Это прощальный подарок Просперо. Средневековый немецкий трактат с длинным названием «Сокровенные рассуждения Анонима о пережитом в собственной жизни и услышанном от людей, заслуживающих доверия». Позавчера, когда все молча вышли на улицу, оставив Дожа одного и никто даже не сказал ему «до свиданья», я вернулась от дверей, тронутая его молящим взглядом, пожала ему руку и поцеловала в щеку – в память обо всем, что меж нами было.
Он понял, что означает мой поцелуй, и не попытался на него ответить или заключить меня в объятья.
– Прощайте, дитя, – грустно сказал он, обращаясь ко мне на «вы» и тем самым словно признавая всё бывшее раз и навсегда оконченным. Вы – мой запоздалый праздник, а праздники долго не длятся. Спасибо, что согрели усталое сердце отсветом вашего милого тепла. Я приготовил вам маленький подарок – в знак благодарности.
Он взял со стола томик в порыжевшем переплете телячьей кожи и вынул из кармана листок бумаги.
– Не читайте этот трактат целиком, в нем много темного и непонятного. В вашем возрасте не стоит отягощать разум печальной мудростью. Но непременно прочтите главу «Случаи, когда любовь сильнее смерти» – вот, я закладываю ее листком. Обратите на листок внимание, ему больше двухсот лет.
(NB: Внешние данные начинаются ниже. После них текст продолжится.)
Ltac addr_var a Ha := generalize a Ha; let x := fresh "x" in let Hx := fresh "Hx" in intros x Hx; addr_cases x Hx.
Section Fors.
Context (ctx : spx_ctx) (fa : addr).
Hypothesis Hfa : length fa = 32%nat.
Local Abbreviation fb := (copy_keypair_addr zero_addr fa).
Local Abbreviation a0 := (set_type fb SPX_ADDR_TYPE_FORSTREE).
(** The address of the leaf [j], counted across the trees. *)
Definition fors_leaf_at (t j : Z) : addr := set_type (set_tree_index (set_tree_height fb 0) j) t.
Definition fors_sk_at (o i : Z) : list Z := prf_addr ctx (fors_leaf_at SPX_ADDR_TYPE_FORSPRF (u32 (i + o))).
Definition fors_leaf (o i : Z) : list Z := thash ctx (fors_sk_at o i) 1 (fors_leaf_at SPX_ADDR_TYPE_FORSTREE (u32 (i + o))).

Definition leaf_state (info : addr) : Prop := length info = 32%nat /\ forall j t, set_type (set_tree_index info j) t = fors_leaf_at t j.
Definition tree_state (a : addr) : Prop :=
  length a = 32%nat /\ forall h j t, set_type (set_tree_index (set_tree_height a h) j) t = set_type (set_tree_index (set_tree_height fb h) j) t.

Lemma fb_length : length fb = 32%nat.
Proof using Hfa. apply copy_keypair_length, Hfa. Qed.
Lemma a0_length : length a0 = 32%nat.
Proof using Hfa. unfold set_type. rewrite length_insert. apply fb_length. Qed.
Lemma leaf_state_fb : leaf_state fb.
Proof using Hfa. split; [apply fb_length|]. intros j t. unfold fors_leaf_at. addr_var fa Hfa. reflexivity. Qed.
Lemma leaf_state_at t j : leaf_state (fors_leaf_at t j).
Proof using Hfa.
  split; [unfold fors_leaf_at, set_type, set_tree_index, set_tree_height; rewrite length_insert, length_inserts, length_insert; apply fb_length|].
  intros j' t'. unfold fors_leaf_at. addr_var fa Hfa. reflexivity.
Qed.
Lemma leaf_at_type t t' j : set_type (fors_leaf_at t j) t' = fors_leaf_at t' j.
Proof using Hfa. unfold fors_leaf_at. addr_var fa Hfa. reflexivity. Qed.
Lemma leaf_at_type' h j t t' :
  set_type (set_type (set_tree_index (set_tree_height fb h) j) t) t' = set_type (set_tree_index (set_tree_height fb h) j) t'.
Proof using Hfa. addr_var fa Hfa. reflexivity. Qed.
Lemma leaf_at_tree j : same_tree a0 (fors_leaf_at SPX_ADDR_TYPE_FORSTREE j).
Proof using Hfa.
  split; [apply (leaf_state_at SPX_ADDR_TYPE_FORSTREE j)|]. intros h' j'. unfold fors_leaf_at. addr_var fa Hfa. reflexivity.
Qed.
Lemma same_tree_state a : same_tree a0 a -> tree_state a.
Proof using Hfa. intros [Ha H]. split; [exact Ha|]. intros h j t. rewrite H. addr_var fa Hfa. reflexivity. Qed.
(** The address the verifier sets is that of the leaf. *)
Lemma same_tree_leaf a j : same_tree a0 a -> set_tree_index (set_tree_height a 0) j = fors_leaf_at SPX_ADDR_TYPE_FORSTREE j.
Proof using Hfa. intros [_ H]. rewrite H. unfold fors_leaf_at. addr_var fa Hfa. reflexivity. Qed.

Lemma fors_gen_leafx1_spec o idx info :
  leaf_state info -> let '(v, info') := fors_gen_leafx1 ctx (u32 (idx + o)) info in v = fors_leaf o idx /\ leaf_state info'.
Proof using Hfa.
  intros [_ H]. unfold fors_gen_leafx1, fors_gen_sk, fors_sk_to_leaf. rewrite H, leaf_at_type. split; [reflexivity|apply leaf_state_at].
Qed.

(** The two loops together: what the signer has written, the verifier reads back. *)
Definition coupled (indices : list Z) (j : nat) (s : list Z * list Z * addr * addr) : Prop :=
  let '(sig, roots, a, info) := s in
  tree_state a /\ leaf_state info /\ length sig = (j * (SPX_N * S SPX_FORS_HEIGHT))%nat /\
  forall rest, exists av, for_loop j 0 (fors_pk_step ctx indices) (sig ++ rest, [], a0) = (rest, roots, av) /\ same_tree a0 av.

Lemma node_length o h i : length (node ctx (fors_leaf o) a0 o h i) = SPX_N.
Proof. destruct h; apply thash_length. Qed.

Lemma fors_step_coupled indices j s :
  (j < SPX_FORS_TREES)%nat -> 0 <= indices !!! j < 2 ^ Z.of_nat SPX_FORS_HEIGHT -> coupled indices j s ->
  exists s', fors_sign_step ctx indices j s = Some s' /\ coupled indices (S j) s'.
Proof using Hfa.
  destruct s as [[[sig roots] a] info]. intros Hj Hx (Ht & Hi & Hl & Hc). unfold fors_sign_step.
  set (o := u32 (Z.of_nat j * _)). set (x := indices !!! j) in *. rewrite (proj2 Ht), leaf_at_type'. change (fors_gen_sk ctx _) with (fors_sk_at o x).
  fold (fors_leaf_at SPX_ADDR_TYPE_FORSTREE (u32 (x + o))).
  destruct (treehashx1_spec ctx (fors_gen_leafx1 ctx) (fors_leaf o) (fun _ => leaf_state) a0 o x SPX_FORS_HEIGHT a0_length
    (fun idx inf _ H => fors_gen_leafx1_spec o idx inf H) info (replicate SPX_FORS_HEIGHT (replicate SPX_N 0))
    (fors_leaf_at SPX_ADDR_TYPE_FORSTREE (u32 (x + o)))) as (auth & a' & info' & E & Hla & Hsa & Hi' & Hp);
    [apply Nat.leb_le; reflexivity|exact Hi|reflexivity|apply same_tree_addr, leaf_at_tree|lia|].
  specialize (Hp (proj2 Hx)). rewrite E. cbn [mbind option_bind]. eexists. split; [reflexivity|].
  assert (Hpath : is_path ctx (fors_leaf o) a0 o x SPX_FORS_HEIGHT auth).
  { split; [exact Hla|]. intros k Hk. rewrite (Hp k Hk). split; [apply node_length|reflexivity]. }
  assert (Hcl : length (concat auth) = (SPX_FORS_HEIGHT * SPX_N)%nat) by (apply concat_length; [exact Hla|intros k Hk; apply Hpath, Hk]).
  assert (Hsk : length (fors_sk_at o x) = SPX_N) by apply prf_addr_length.
  split; [apply same_tree_state; exact (same_addr_tree _ _ _ a0_length Hsa)|]. split; [exact Hi'|]. split.
  { rewrite !length_app, Hl, Hcl, Hsk. lia. }
  intros rest. rewrite <- !app_assoc. destruct (Hc (fors_sk_at o x ++ concat auth ++ rest)) as (av & Ev & Hav).
  rewrite <- Nat.add_1_r, for_loop_app, Ev. cbn [for_loop plus]. unfold fors_pk_step. fold o x. rewrite (same_tree_leaf _ _ Hav).
  unfold fors_sk_to_leaf. rewrite thash_prefix by (rewrite Hsk; lia). fold (fors_leaf o x).
  rewrite drop_app_length' by (symmetry; exact Hsk).
  destruct (compute_root_spec ctx (fors_leaf o) a0 o x SPX_FORS_HEIGHT a0_length auth rest (fors_leaf_at SPX_ADDR_TYPE_FORSTREE (u32 (x + o)))
    Hpath ltac:(apply Nat.ltb_lt; reflexivity) Hx ltac:(apply same_tree_addr, leaf_at_tree)) as (a2 & E2 & Ha2).
  rewrite E2, drop_app_length' by lia. exists a2. split; [reflexivity|exact (same_addr_tree _ _ _ a0_length Ha2)].
Qed.

(** A few-time signature is produced, and it gives back the public key. *)
Lemma fors_correct m :
  bytes_ok m -> length m = SPX_FORS_MSG_BYTES ->
  exists sig pk, fors_sign ctx m fa = Some (sig, pk) /\ length sig = SPX_FORS_BYTES /\ length pk = SPX_N /\
    forall rest, fors_pk_from_sig ctx (sig ++ rest) m fa = pk.
Proof using Hfa.
  intros Hb Hl. unfold fors_sign, fors_pk_from_sig.
  destruct (for_opt_inv (coupled (message_to_indices m)) (fors_sign_step ctx (message_to_indices m)) SPX_FORS_TREES 0 ([], [], fb, fb))
    as ([[[sig roots] a] info] & E & Hc).
  - split; [split; [apply fb_length|reflexivity]|]. split; [apply leaf_state_fb|]. split; [reflexivity|].
    intros rest. exists a0. split; [reflexivity|split; [apply a0_length|reflexivity]].
  - intros j s Hj Hs. apply fors_step_coupled; [lia|apply index_range; [exact Hb|exact Hl|lia]|exact Hs].
  - rewrite E. cbn [mbind option_bind]. destruct Hc as (_ & _ & Hsl & Hc). eexists _, _. split; [reflexivity|].
    split; [exact Hsl|]. split; [apply thash_length|]. intros rest. destruct (Hc rest) as (av & Ev & _).
    cbn [plus] in Ev. rewrite Ev. reflexivity.
Qed.
End Fors.

(** the indices are those of FIPS 205: [message_to_indices] cuts the 21 bytes of
    the digest into 14 groups of 12 bits, the most significant bit of the first
    byte first, which is [base_2b] of the standard, and each index names a leaf of
    its tree. *)
Theorem fors_indices_standard (m : list Z) :
  bytes_ok m -> length m = SPX_FORS_MSG_BYTES ->
  message_to_indices m = base_2b SPX_FORS_HEIGHT SPX_FORS_TREES m /\
  forall i, (i < SPX_FORS_TREES)%nat -> 0 <= message_to_indices m !!! i < 2 ^ Z.of_nat SPX_FORS_HEIGHT.
Proof. intros Hb Hl. split; [apply message_to_indices_spec; assumption|]. intros i Hi. apply index_range; assumption. Qed.
Lemma fors_indices_standard_witness : message_to_indices (replicate 21 0xa5) = base_2b SPX_FORS_HEIGHT SPX_FORS_TREES (replicate 21 0xa5).
Proof.
  refine (proj1 (fors_indices_standard (replicate 21 0xa5) _ eq_refl)). apply Forall_replicate. unfold is_u8. lia.
Defined.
Драгоценнейшая бумага шестнадцатого столетия, с водяными знаками короля Франциска I. Эта четвертушка стоит гораздо дороже, чем сама книга, хотя ей два столетия. Быть может, когда вы прочтете заложенную главу, вам захочется написать мне короткое письмо. Используйте этот листок – украшенный вашим почерком, он станет одной из драгоценнейших реликвий моей пустой и ничтожной жизни… И не думайте про меня плохо.